(** * A shallow embedding of AWS-AutoSail (Go)

    The retry wrapper [SafeRetry] (package aws), the quota lookup
    [TestVCPUQuotas], the Lightsail wrappers [ListInstances] and
    [DeleteInstanceWithStaticIPCleanup], the name helper [sanitize], the
    SQLite credential store (package store) and the session sweep
    (package session).

    Conventions.
    - A Go [error] is [option string]: [None] is [nil], [Some m] an error
      whose text ([err.Error()], what [%v] prints) is [m].
    - A [time.Duration] and a point in time are [Z] nanoseconds.
    - [float64] is Rocq's primitive binary64 type [float]. *)

From Stdlib Require Import ZArith List String Ascii Bool Lia Floats.
From stdpp Require Import base gmap strings list fin_maps.
Import ListNotations.
Open Scope Z_scope.
Local Set Warnings "-inexact-float".

(* ===================================================================== *)
(** ** float64 conversions used by the Go code *)
(* ===================================================================== *)

Module GoFloat.

(** [float64(z)] for a Go integer [z]: round to nearest binary64. *)
Definition of_Z (z : Z) : float :=
  SF2Prim (binary_normalize prec emax z 0 false).

(** The exact value of a finite float truncated toward zero; 0 for NaN
    and infinities. *)
Definition trunc (f : float) : Z :=
  match Prim2SF f with
  | S754_finite s m e =>
      let v := if 0 <=? e then Z.pos m * 2 ^ e else Z.pos m / 2 ^ (- e) in
      if s then - v else v
  | _ => 0
  end.

Definition is_finite (f : float) : bool :=
  match Prim2SF f with S754_finite _ _ _ | S754_zero _ => true | _ => false end.

(** [int64(f)], also [time.Duration(f)]: truncation toward zero. The Go
    spec leaves NaN, infinities and out-of-range values
    implementation-defined; on amd64 they give the minimum int64. *)
Definition to_int64 (f : float) : Z :=
  let z := trunc f in
  if is_finite f && (- 2 ^ 63 <=? z) && (z <? 2 ^ 63) then z else - 2 ^ 63.

End GoFloat.

(* ===================================================================== *)
(** ** src/unnamed/part_002: SafeRetry *)
(* ===================================================================== *)

Module Retry.

(** [fmt.Errorf("%s 失败：%v", actionName, last)]; [%v] of a nil error
    prints [<nil>]. *)
Definition fmt_v (e : option string) : string :=
  match e with None => "<nil>" | Some m => m end.

(** [err == nil] *)
Definition is_nil_opt (r : option string) : bool :=
  match r with None => true | Some _ => false end.

Definition Errorf (actionName : string) (last : option string) : string :=
  (actionName ++ " 失败：" ++ fmt_v last)%string.

(** [time.Duration(float64(baseSleep) * (1.0 + float64(i)*0.35))] *)
Definition backoff (baseSleep i : Z) : Z :=
  GoFloat.to_int64
    (GoFloat.of_Z baseSleep * (1.0 + GoFloat.of_Z i * 0.35))%float.

Section SafeRetry.
(** [S] is everything the wrapped closure and [time.Sleep] act on. *)
Context {S : Type}.
Variable Sleep : Z -> S -> S.
Variable actionName : string.
Variable baseSleep : Z.
Variable fn : S -> S * option string.

(** The loop [for i := 0; i < retries; i++ { ... }]; [k] is the number
    of iterations still to run, [i] the loop variable. *)
Fixpoint loop (k : nat) (i : Z) (last : option string) (s : S)
    : S * option string :=
  match k with
  | O => (s, Some (Errorf actionName last))
  | Datatypes.S k' =>
      let '(s1, r) := fn s in
      match r with
      | None => (s1, None)
      | Some err =>
          let s2 := Sleep (backoff baseSleep i) s1 in
          loop k' (i + 1) (Some err) s2
      end
  end.

Definition SafeRetry (retries : Z) (s : S) : S * option string :=
  let retries := if retries <? 1 then 1 else retries in
  loop (Z.to_nat retries) 0 None s.
End SafeRetry.

(** Ghost instrumentation: what the closure returned and how long the
    wrapper slept, appended to a log kept next to the state. *)
Inductive ev := EvCall (r : option string) | EvSleep (d : Z).

Definition obs_fn {S} (fn : S -> S * option string)
    (st : S * list ev) : (S * list ev) * option string :=
  let '(s, l) := st in
  let '(s', r) := fn s in ((s', l ++ [EvCall r]), r).

Definition obs_sleep {S} (Sleep : Z -> S -> S) (d : Z) (st : S * list ev)
    : S * list ev :=
  let '(s, l) := st in (Sleep d s, l ++ [EvSleep d]).

(** The log of one [SafeRetry] run from an empty log. *)
Definition run {S} (Sleep : Z -> S -> S) (actionName : string)
    (retries baseSleep : Z) (fn : S -> S * option string) (s : S)
    : list ev * option string :=
  let '((_, tr), res) :=
    SafeRetry (obs_sleep Sleep) actionName baseSleep (obs_fn fn) retries
      (s, []) in
  (tr, res).

End Retry.

(* ===================================================================== *)
(** ** src/internal/aws/quota.go *)
(* ===================================================================== *)

Module Quota.

Definition quotaCodeOnDemandStdVcpu : string := "L-1216C47A".
Definition quotaCodeSpotStdVcpu : string := "L-34B43A08".

(** [types.ServiceQuota] and [servicequotas.GetServiceQuotaOutput]: only
    the fields read by the code; pointers are options. *)
Record ServiceQuota := { QuotaName : option string; Value : option float }.
Record GetServiceQuotaOutput := { Quota : option ServiceQuota }.

(** A [*servicequotas.Client]: [GetServiceQuota] for a service code and a
    quota code answers with an output pointer and an error. *)
Definition Client := string -> string -> option GetServiceQuotaOutput * option string.

(** [aws.ToString] *)
Definition ToString (p : option string) : string :=
  match p with None => "" | Some v => v end.

(** Decimal digits of [n >= 0]; 19 rounds cover every int64. *)
Fixpoint dec_digits (fuel : nat) (n : Z) (acc : string) : string :=
  match fuel with
  | O => acc
  | Datatypes.S f =>
      let acc' := String (ascii_of_nat (48 + Z.to_nat (n mod 10))) acc in
      if n <? 10 then acc' else dec_digits f (n / 10) acc'
  end.

(** [strconv.FormatInt(v, 10)] *)
Definition FormatInt (v : Z) : string :=
  if v <? 0 then String "-" (dec_digits 19 (- v) EmptyString)
  else dec_digits 19 v EmptyString.

Section WithFormatFloat.
(** [strconv.FormatFloat(f, 'f', -1, 64)] (standard library; its
    digits are not modelled). *)
Variable FormatFloat : float -> string.

Definition floatPtrToString (v : option float) : string :=
  match v with
  | None => ""
  | Some f =>
      if PrimFloat.eqb f (GoFloat.of_Z (GoFloat.to_int64 f))
      then FormatInt (GoFloat.to_int64 f)
      else FormatFloat f
  end.

(** [fmt.Errorf("...：onDemandErr=%v; spotErr=%v", e1, e2)] *)
Definition quota_err (e1 e2 : option string) : string :=
  ("配额未返回（可能无权限/region不对/网络或代理问题）：onDemandErr="
     ++ Retry.fmt_v e1 ++ "; spotErr=" ++ Retry.fmt_v e2)%string.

About this exercise —
Print from the line containing "match p with" to the last line above, exactly as written.

Finished exercise —
  match p with None => "" | Some v => v end.

(** Decimal digits of [n >= 0]; 19 rounds cover every int64. *)
Fixpoint dec_digits (fuel : nat) (n : Z) (acc : string) : string :=
  match fuel with
  | O => acc
  | Datatypes.S f =>
      let acc' := String (ascii_of_nat (48 + Z.to_nat (n mod 10))) acc in
      if n <? 10 then acc' else dec_digits f (n / 10) acc'
  end.

(** [strconv.FormatInt(v, 10)] *)
Definition FormatInt (v : Z) : string :=
  if v <? 0 then String "-" (dec_digits 19 (- v) EmptyString)
  else dec_digits 19 v EmptyString.

Section WithFormatFloat.
(** [strconv.FormatFloat(f, 'f', -1, 64)] (standard library; its
    digits are not modelled). *)
Variable FormatFloat : float -> string.

Definition floatPtrToString (v : option float) : string :=
  match v with
  | None => ""
  | Some f =>
      if PrimFloat.eqb f (GoFloat.of_Z (GoFloat.to_int64 f))
      then FormatInt (GoFloat.to_int64 f)
      else FormatFloat f
  end.

(** [fmt.Errorf("...：onDemandErr=%v; spotErr=%v", e1, e2)] *)
Definition quota_err (e1 e2 : option string) : string :=
  ("配额未返回（可能无权限/region不对/网络或代理问题）：onDemandErr="
     ++ Retry.fmt_v e1 ++ "; spotErr=" ++ Retry.fmt_v e2)%string.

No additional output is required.